START Supplied data

(* ===== verification/Sort.v ===== *)
(** * The SORT tracker

    [Tracker/SORT/SORTTracker.h] and [.cpp]: one call of [TrackObjects] on the
    tracker's state.  The mutex only serialises calls.  Besides [std::nullopt]
    the model has an outcome for a call that does not return
    ([solver_terminates] says when that is). *)

From Stdlib Require Import SpecFloat.
From stdpp Require Import gmap sorting.
From S2P Require Import Prelude Float32 InferObject Hungarian Kalman.
Open Scope Z_scope.
Open Scope list_scope.

Definition SORT_TRACKING_MAX_NUM : nat := 200.
Definition SORT_TRACKER_DEFAULT_MAX_AGE : Z := 10.
Definition SORT_TRACKER_DEFAULT_MIN_HIT : Z := 3.
(** [0.7f] stored as a [double]. *)
Definition SORT_TRACKER_IOU_THRESHOLD : f64 := f64_of_f32 (f32_lit 7 10).
Definition TRACK_ID_CYCLE_THRESHOLD : Z := 2000000000.

Section Sort.
Context {K : Type} `{!OpenCV K}.

Record SORTTracker := mkSort {
  track_in_style_ : ImageExpressStyle;
  track_out_style_ : ImageExpressStyle;
  kalmans_ : list (MgenKalmanTracker K);
  kalman_tracker_create_count_ : Z   (* unsigned int *)
}.

Definition SORTTracker_make (in_style out_style : ImageExpressStyle) : SORTTracker :=
  mkSort in_style out_style [] 1.

Definition set_kalmans (s : SORTTracker) ks : SORTTracker :=
  mkSort (track_in_style_ s) (track_out_style_ s) ks (kalman_tracker_create_count_ s).

Definition GetAliveKalmanCount (s : SORTTracker) : nat := length (kalmans_ s).
Definition GetCreatedKalmanCount (s : SORTTracker) : Z := kalman_tracker_create_count_ s.

Definition GetIOU (s : SORTTracker) (predict_state : StateXYWH) (infer_object : InferObject) : f64 :=
  let tracking_state := state_of_object infer_object (track_in_style_ s) (track_out_style_ s) in
  let denom := f64_of_f32 (rect_area (rect_or predict_state tracking_state)) in
  if flt (SFabs denom) DBL_EPSILON then f64_of_Z 0
  else f64_div (f64_of_f32 (rect_area (rect_and predict_state tracking_state))) denom.

(** A new tracker for [object]. *)
Definition add_tracker (s : SORTTracker) (object : InferObject) : SORTTracker :=
  mkSort (track_in_style_ s) (track_out_style_ s)
    (kalmans_ s ++ [MgenKalmanTracker_make (kalman_tracker_create_count_ s) object
                      (track_in_style_ s) (track_out_style_ s)])
    (u32 (kalman_tracker_create_count_ s + 1)).

(** The prediction loop: a tracker whose predicted corner is not at or right of
    and below the origin is erased. *)
Fixpoint predict_all (ks : list (MgenKalmanTracker K)) : list StateXYWH * list (MgenKalmanTracker K) :=
  match ks with
  | [] => ([], [])
  | k :: ks =>
      let '(predict_result, k') := predict k in
      let '(boxes, rest) := predict_all ks in
      if fle f0 (st_x predict_result) && fle f0 (st_y predict_result)
      then (predict_result :: boxes, k' :: rest) else (boxes, rest)
  end.

Definition erase_over_age (ks : list (MgenKalmanTracker K)) : list (MgenKalmanTracker K) :=
  List.filter (fun k => negb (is_over_age k SORT_TRACKER_DEFAULT_MAX_AGE)) ks.

Definition cost_matrix (s : SORTTracker) (boxes : list StateXYWH) (objects : list InferObject)
    : list (list f64) :=
  map (fun box => map (fun object => f64_sub (f64_of_Z 1) (GetIOU s box object)) objects) boxes.

(** Element [i][j], [j] an entry of the assignment. *)
Definition cost_at (cost : list (list f64)) (i : nat) (j : Z) : f64 :=
  default (f64_of_Z 0) (default [] (cost !! i) !! Z.to_nat j).

(** [unmatchedItems] before the threshold test: the detections no tracker was
    assigned, when there are more detections than trackers. *)
Definition unassigned (det_num trk_num : nat) (assignment : list Z) : gset Z :=
  if (trk_num <? det_num)%nat then
    list_to_set (map Z.of_nat (seq 0 det_num)) ∖ list_to_set assignment
  else ∅.

(** The loop over the trackers: pairs over the threshold become unmatched
    detections, the others matched pairs. *)
Definition classify_step (cost : list (list f64)) (acc : gset Z * list (nat * Z)) (p : nat * Z)
    : gset Z * list (nat * Z) :=
  let '(unmatched, matched_pairs) := acc in
  let '(i, a) := p in
  if a =? -1 then (unmatched, matched_pairs)
  else if flt SORT_TRACKER_IOU_THRESHOLD (cost_at cost i a) then ({[ a ]} ∪ unmatched, matched_pairs)
  else (unmatched, matched_pairs ++ [(i, a)]).

Definition classify (cost : list (list f64)) (assignment : list Z) (unmatched : gset Z)
    : gset Z * list (nat * Z) :=
  foldl (classify_step cost) (unmatched, []) (imap (fun i a => (i, a)) assignment).

(** [object_copies[j]]. *)
Definition detection (objects : list InferObject) (j : Z) : InferObject :=
  default InferObject_default (objects !! Z.to_nat j).

(** [kalmans_[pt.x]->update( object_copies[pt.y] )]. *)
Definition update_matched (objects : list InferObject) (matched_pairs : list (nat * Z))
    (ks : list (MgenKalmanTracker K)) : list (MgenKalmanTracker K) :=
  foldl (fun ks '(x, y) =>
           alter (fun k => update k (detection objects y)) x ks)
        ks matched_pairs.

(** The iteration of a [std::set< int >] is in increasing order. *)
Definition set_order (X : gset Z) : list Z := merge_sort Z.le (elements X).

Lemma set_order_elem (X : gset Z) x : x ∈ set_order X <-> x ∈ X.
Proof. unfold set_order. by rewrite (sorting.merge_sort_Permutation Z.le), elem_of_elements. Qed.

Definition add_unmatched (objects : list InferObject) (unmatched : gset Z) (s : SORTTracker) : SORTTracker :=
  foldl (fun s umd => add_tracker s (detection objects umd))
        s (set_order unmatched).

(** The last loop: results first, then the age test of the same tracker. *)
Definition collect (request_seq : Z) (ks : list (MgenKalmanTracker K)) : list InferObject :=
  map get_predict_track_object
    (List.filter (fun k => is_detected_track_object k SORT_TRACKER_DEFAULT_MIN_HIT (u32 request_seq)) ks).

Definition cycle_track_id (count : Z) : Z := if TRACK_ID_CYCLE_THRESHOLD <? count then 0 else count.

(** The regular path, from the prediction on: trackers and boxes are given. *)
Definition associate (s : SORTTracker) (boxes : list StateXYWH) (objects : list InferObject)
    (assignment : list Z) : SORTTracker :=
  let cost := cost_matrix s boxes objects in
  let '(unmatched, matched_pairs) :=
    classify cost assignment (unassigned (length objects) (length boxes) assignment) in
  add_unmatched objects unmatched (set_kalmans s (update_matched objects matched_pairs (kalmans_ s))).

Inductive TrackResult := Diverges | Returns (r : option (list InferObject)) (s : SORTTracker).

Definition TrackObjects (objects : list InferObject) (request_seq : Z) (s : SORTTracker) : TrackResult :=
  match objects with
  | [] => Returns None s
  | _ =>
      match kalmans_ s with
      | [] => Returns None (foldl add_tracker s objects)
      | _ =>
          let '(boxes, ks) := predict_all (kalmans_ s) in
          let s := set_kalmans s ks in
          if ((SORT_TRACKING_MAX_NUM <? length boxes) || (SORT_TRACKING_MAX_NUM <? length objects))%nat then
            Returns None (set_kalmans s (erase_over_age (kalmans_ s)))
          else if (length boxes =? 0)%nat then Returns None s
          else
            match Solve SORT_TRACKING_MAX_NUM (cost_matrix s boxes objects) with
            | None => Diverges
            | Some assignment =>
                let s := associate s boxes objects assignment in
                let results := collect request_seq (kalmans_ s) in
                Returns (Some results)
                  (mkSort (track_in_style_ s) (track_out_style_ s) (erase_over_age (kalmans_ s))
                     (cycle_track_id (kalman_tracker_create_count_ s)))
            end
      end
  end.
End Sort.

Arguments SORTTracker : clear implicits.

END Supplied data

## The task
Starting at the line that contains "add_tracker s objects)", copy every line down to the last line of the records above, exactly as written.

## Response to the task
      | [] => Returns None (foldl add_tracker s objects)
      | _ =>
          let '(boxes, ks) := predict_all (kalmans_ s) in
          let s := set_kalmans s ks in
          if ((SORT_TRACKING_MAX_NUM <? length boxes) || (SORT_TRACKING_MAX_NUM <? length objects))%nat then
            Returns None (set_kalmans s (erase_over_age (kalmans_ s)))
          else if (length boxes =? 0)%nat then Returns None s
          else
            match Solve SORT_TRACKING_MAX_NUM (cost_matrix s boxes objects) with
            | None => Diverges
            | Some assignment =>
                let s := associate s boxes objects assignment in
                let results := collect request_seq (kalmans_ s) in
                Returns (Some results)
                  (mkSort (track_in_style_ s) (track_out_style_ s) (erase_over_age (kalmans_ s))
                     (cycle_track_id (kalman_tracker_create_count_ s)))
            end
      end
  end.
End Sort.

Arguments SORTTracker : clear implicits.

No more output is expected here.